WASHINGTON — Three years after President Barack Obama laid out an ambitious plan to double the country’s supply of airwaves for use in high-speed wireless Internet service, the White House on Friday announced efforts intended to spur participation by government agencies that have been slow to join the cause.

Without additional airwaves for consumer and business use, administration officials say, the “skyrocketing demand of consumer and broadband business users” for wireless service for smartphones, tablets and other devices will soon outgrow the supply.

For consumers, the initiative could allow cellphone and wireless broadband companies to eventually increase the reliability of their networks, meaning fewer dropped calls and shorter delays in loading video and other large files.

It also could create jobs, the administration says. It cites industry studies reporting that since 2007, more than 500,000 jobs have been created in what is known as the App Economy — the business of creating and selling applications and programs that take advantage of faster Internet speeds and more advanced devices.

The administration said it would invest $40 million in the next year and $60 million over the next five years to find ways for government agencies to share lightly used airwaves that are under federal control with private wireless communications companies.

In 2010, Obama directed government agencies to work to free up 500 megahertz of spectrum from federal and private sector sources. Those efforts have been embraced by numerous federal departments, administration officials say.

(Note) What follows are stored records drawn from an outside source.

(** struct log, with its logheader *)
Record logstate := mkLog {
  l_start : Z;
  l_size : Z;
  l_outstanding : Z;
  l_committing : bool;
  l_dev : Z;
  l_block : list Z  (* lh.block[0 .. lh.n-1] *)
}.
#[export] Instance set_l_start : Setter l_start := λ f r,
  mkLog (f (l_start r)) (l_size r) (l_outstanding r) (l_committing r) (l_dev r) (l_block r).
#[export] Instance set_l_size : Setter l_size := λ f r,
  mkLog (l_start r) (f (l_size r)) (l_outstanding r) (l_committing r) (l_dev r) (l_block r).
#[export] Instance set_l_outstanding : Setter l_outstanding := λ f r,
  mkLog (l_start r) (l_size r) (f (l_outstanding r)) (l_committing r) (l_dev r) (l_block r).
#[export] Instance set_l_committing : Setter l_committing := λ f r,
  mkLog (l_start r) (l_size r) (l_outstanding r) (f (l_committing r)) (l_dev r) (l_block r).
#[export] Instance set_l_dev : Setter l_dev := λ f r,
  mkLog (l_start r) (l_size r) (l_outstanding r) (l_committing r) (f (l_dev r)) (l_block r).
#[export] Instance set_l_block : Setter l_block := λ f r,
  mkLog (l_start r) (l_size r) (l_outstanding r) (l_committing r) (l_dev r) (f (l_block r)).

Record superblock := mkSuper {
  sb_magic : Z;
  sb_size : Z;
  sb_nblocks : Z;
  sb_ninodes : Z;
  sb_nlog : Z;
  sb_logstart : Z;
  sb_inodestart : Z;
  sb_bmapstart : Z
}.
#[export] Instance set_sb_magic : Setter sb_magic := λ f r,
  mkSuper (f (sb_magic r)) (sb_size r) (sb_nblocks r) (sb_ninodes r) (sb_nlog r) (sb_logstart r)
    (sb_inodestart r) (sb_bmapstart r).
#[export] Instance set_sb_size : Setter sb_size := λ f r,
  mkSuper (sb_magic r) (f (sb_size r)) (sb_nblocks r) (sb_ninodes r) (sb_nlog r) (sb_logstart r)
    (sb_inodestart r) (sb_bmapstart r).
#[export] Instance set_sb_nblocks : Setter sb_nblocks := λ f r,
  mkSuper (sb_magic r) (sb_size r) (f (sb_nblocks r)) (sb_ninodes r) (sb_nlog r) (sb_logstart r)
    (sb_inodestart r) (sb_bmapstart r).
#[export] Instance set_sb_ninodes : Setter sb_ninodes := λ f r,
  mkSuper (sb_magic r) (sb_size r) (sb_nblocks r) (f (sb_ninodes r)) (sb_nlog r) (sb_logstart r)
    (sb_inodestart r) (sb_bmapstart r).
#[export] Instance set_sb_nlog : Setter sb_nlog := λ f r,
  mkSuper (sb_magic r) (sb_size r) (sb_nblocks r) (sb_ninodes r) (f (sb_nlog r)) (sb_logstart r)
    (sb_inodestart r) (sb_bmapstart r).
#[export] Instance set_sb_logstart : Setter sb_logstart := λ f r,
  mkSuper (sb_magic r) (sb_size r) (sb_nblocks r) (sb_ninodes r) (sb_nlog r) (f (sb_logstart r))
    (sb_inodestart r) (sb_bmapstart r).
#[export] Instance set_sb_inodestart : Setter sb_inodestart := λ f r,
  mkSuper (sb_magic r) (sb_size r) (sb_nblocks r) (sb_ninodes r) (sb_nlog r) (sb_logstart r) (f
    (sb_inodestart r)) (sb_bmapstart r).
#[export] Instance set_sb_bmapstart : Setter sb_bmapstart := λ f r,
  mkSuper (sb_magic r) (sb_size r) (sb_nblocks r) (sb_ninodes r) (sb_nlog r) (sb_logstart r)
    (sb_inodestart r) (f (sb_bmapstart r)).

But a few others, including the Defense Department, have expressed wariness not only at sharing or giving up any of their designated frequencies, but even at revealing the amount and location of airwaves they control. Doing so could compromise national security, Pentagon officials say.

The Defense Department has said it supports the president’s goals of freeing up spectrum but noted that an increasingly electronically armed military had its own rising needs for spectrum. The administration emphasized that any new plans to free spectrum should not interfere with “mission-critical capabilities” of military and other government departments.